En primer lugar, la posibilidad de ejercer la objeción de conciencia ya existía en nuestro sistema jurídico antes de esta reforma. Aunque el artículo 1o. de la Ley de Asociaciones Religiosas y Culto Público antes mencionado parece negarla, la interpretación constitucional puede desprenderla de las normas de derechos humanos que reconocen la libertad de conciencia y religiosa, tanto el texto del artículo 24 de la Carta Magna, como los numerales 12 de la Convención Americana sobre Derechos Humanos y 18 del Pacto Internacional de Derechos Civiles y Políticos. No se encuentran pronunciamientos jurisprudenciales en el sentido de reconocer la posibilidad de una objeción de conciencia amplia o en sentido “fuerte”, pero la doctrina la asocia de modo unánime con el contenido de la libertad de conciencia. El Comité de Derechos Humanos de Naciones Unidas sí ha mencionado este derecho como derivado del artículo 18 del Pacto, aunque lo hace en relación con la objeción al servicio militar y el deber de usar armas (Observación: CCPR-GC-22 Libertad de pensamiento, de conciencia y de religión, párrafo 11).

Además de las normas de derecho fundamental, un par de leyes secundarias preveían la objeción de conciencia, entre ellas la Ley de Salud del Distrito Federal (hoy Ciudad de México) desde 2004, y la NOM-046-SSA2-2005, sobre violencia familiar, sexual y contra las mujeres, que en el numeral relativo al servicio de aborto médico en caso de embarazo por violación, expresamente disponía el deber de respetar la objeción de conciencia del personal médico y de enfermería encargados del procedimiento (punto 6.4.2.7).

En segundo lugar, hay que decir que el reconocimiento de la objeción de conciencia no puede entenderse como un obstáculo para el ejercicio de otros derechos.

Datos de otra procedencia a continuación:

(** What a creation does to the runtime: it tracks the new allocation and nothing
    else; a failed one adds at most a drawn identifier. *)
Lemma create_tracks p tp s :
  range_u16 s → rt_ok (sv_runtime s) → ids_fresh s →
  wp (Service_create_allocation clock id_generator p tp)
    (λ r s', rt_ok (sv_runtime s') ∧ ids_fresh s' ∧
       match r with
       | Ok a =>
           (∀ id, rt_tracks (sv_runtime s') id ↔ rt_tracks (sv_runtime s) id ∨ id = al_id a) ∧
           (∀ id, is_Some (t_allocations (sv_tables s') !! id) ↔
                  is_Some (t_allocations (sv_tables s) !! id) ∨ id = al_id a)
       | Err _ =>
           sv_tables s' = sv_tables s ∧
           (∀ id, rt_tracks (sv_runtime s) id → rt_tracks (sv_runtime s') id) ∧
           (tables_wf (sv_tables s) → sv_clean s →
            ∀ id, rt_tracks (sv_runtime s') id → rt_tracks (sv_runtime s) id)
       end) s.
Proof.
  intros Hrange Hok Hfresh. eapply wp_mono; [by apply create_allocation_spec|].
  intros r s' [(_ & _ & _ & Hids) Ho].
  destruct (fp_create_timeout _); [destruct Ho as [-> ->]; by split_and!|].
  set (T := sv_apply_timeout_ms s) in *.
  assert (∀ rt, after_refusals id_generator T p tp (sv_ids s) (sv_runtime s) rt →
          rt_ok rt ∧ ∀ id, rt_tracks rt id ↔ rt_tracks (sv_runtime s) id) as Href
    by (intros rt; apply refusals_tracks; [done|apply Hfresh]).
  assert (∀ rt a r rt', after_refusals id_generator T p tp (sv_ids s) (sv_runtime s) rt →
          (∃ n, (sv_ids s ≤ n)%nat ∧ al_id a = id_generator n) →
          rt_create a T rt = (r, rt') → rt_ok rt' ∧
          ∀ id, rt_tracks rt' id ↔ rt_tracks (sv_runtime s) id ∨ (is_ok r = true ∧ id = al_id a))
    as Hcr.
  { intros rt a r0 rt' Hrt (n & Hn & Hid) Hc. destruct (Href rt Hrt) as [Hok1 Htr1].
    assert (¬ rt_tracks rt (al_id a)) as Hnt by (rewrite Htr1, Hid; by apply Hfresh).
    destruct (wp_elim _ _ _ _ _ (rt_create_spec a T rt Hok1 Hnt) Hc) as [? Htr].
    split; [done|]. intros id. by rewrite Htr, Htr1. }
  destruct r as [a|e].
  - destruct Ho as (Ha & Hd & _ & _ & _ & _ & Ht & rt & Hrt & Hc).
    destruct Ha as (_ & _ & _ & _ & _ & Hn).
    destruct (Hcr _ _ _ _ Hrt Hn Hc) as [Hok' Htr]. rewrite Ht.
    assert (∀ id, rt_tracks (sv_runtime s') id ↔ rt_tracks (sv_runtime s) id ∨ id = al_id a)
      as Htr' by (intros id; rewrite Htr; naive_solver).
    split_and!; [done| |done|apply created_tables_domain].
    eapply (ids_fresh_grow s); [done|done| |apply Htr'].
    intros i. rewrite Ht. apply created_tables_domain.
  - assert (sv_tables s' = sv_tables s) as Ht by (destruct e; simpl in Ho; tauto).
    assert ((∀ id, rt_tracks (sv_runtime s') id ↔ rt_tracks (sv_runtime s) id) →
            rt_ok (sv_runtime s') → rt_ok (sv_runtime s') ∧ ids_fresh s' ∧
            sv_tables s' = sv_tables s ∧
            (∀ id, rt_tracks (sv_runtime s) id → rt_tracks (sv_runtime s') id) ∧
            (tables_wf (sv_tables s) → sv_clean s →
             ∀ id, rt_tracks (sv_runtime s') id → rt_tracks (sv_runtime s) id)) as Hsame.
    { intros Htr Hok'. split_and!; [done| |done|intros id; apply Htr|intros _ _ id; apply Htr].
      eapply ids_fresh_mono; [done|done|by rewrite Ht|apply Htr]. }
    destruct e as [e|e| | | | |]; simpl in Ho; try done.
    + destruct Ho as [_ [[Hrt Hn]|(rt & a & port & rt1 & Hrt & Ha & Hd & Hc & Hs' & Hcl)]].
      * destruct (Href _ Hrt) as [Hok' Htr]. by apply Hsame.
      * clear Hsame. destruct Ha as (_ & _ & _ & _ & _ & Hn).
        destruct (Hcr _ _ _ _ Hrt Hn Hc) as [Hok1 Htr1].
        destruct (rt_delete_spec (al_id a) T rt1 Hok1) as [Hok2 Htr2].
        rewrite <-Hs' in Hok2, Htr2. destruct Hn as (n & Hn & Hid).
        destruct (Hfresh n Hn) as [Hf1 Hf2]. rewrite <-Hid in Hf1, Hf2. split_and!; [done| |done| |].
        -- eapply (ids_fresh_grow s); [done|done|rewrite Ht; by left|].
           intros i [[?|[_ ?]]%Htr1 _]%Htr2; [by left|by right].
        -- intros id Hid'. apply Htr2. split; [apply Htr1; by left|]. by intros _ ->.
        -- intros Hwf Hclean. exfalso. by apply Hcl.
    + destruct Ho as (_ & Hne & rt & a & port & Hrt & Ha & _ & _ & _ & Hc).
      destruct Ha as (_ & _ & _ & _ & _ & Hn). destruct (Hcr _ _ _ _ Hrt Hn Hc) as [Hok' Htr].
      apply Hsame; [|done]. intros id. rewrite Htr. simpl. naive_solver.
    + destruct Ho as (_ & Hrt & _). destruct (Href _ Hrt) as [Hok' Htr]. by apply Hsame.
Qed.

Se trata de una falsa dicotomía, que ignora el sentido de los principios interpretativos actuales de los derechos humanos, como son el de interdependencia e indivisibilidad, de acuerdo con los cuales los derechos humanos forman un conjunto armónico, y su protección y garantía debe darse de forma integral. Además, es claro que no existen derechos absolutos, de modo que reconocer uno no significa en modo alguno cancelar otro. En caso de colisiones, que ineludiblemente se presentan en la vida social, cada caso concreto se ha de resolver mediante la ponderación pertinente.

Reconocer la objeción de conciencia no supone que el Estado vaya a desatender la garantía de los derechos a la salud, en el renglón específico de los derechos reproductivos. En ese sentido, el Comité de los Derechos del Niño de la ONU, en la Observación CRC-GC-15 sobre los derechos del niño y adolescente al disfrute del más alto nivel posible de salud, menciona con claridad que “Los Estados deben velar por que no se prive a los adolescentes de ninguna información o servicios en materia de salud sexual y reproductiva como consecuencia de objeciones de conciencia de los proveedores” (párrafo 69). Esto bien puede entenderse referido al derecho a la salud y a los derechos reproductivos de cualquier persona.

De este modo, considero que la reforma que reconoce la objeción de conciencia sólo está reglamentando expresamente algo ya existente como norma vinculatoria, por ser parte de un derecho fundamental. Por otro lado, no ha de malinterpretarse el sentido de la reforma, pues el reconocimiento de nuevos derechos no puede entenderse nunca como la restricción de otros derechos. El debate jurídico al respecto no ha de ir en esa dirección, sino hacia el de las debidas garantías. La garantía para el ejercicio de los derechos reproductivos no depende de negar la posibilidad de ejercer otros derechos, sino de que las instituciones dispongan de los recursos institucionales necesarios para permitir el ejercicio equilibrado y armónico de los dos derechos.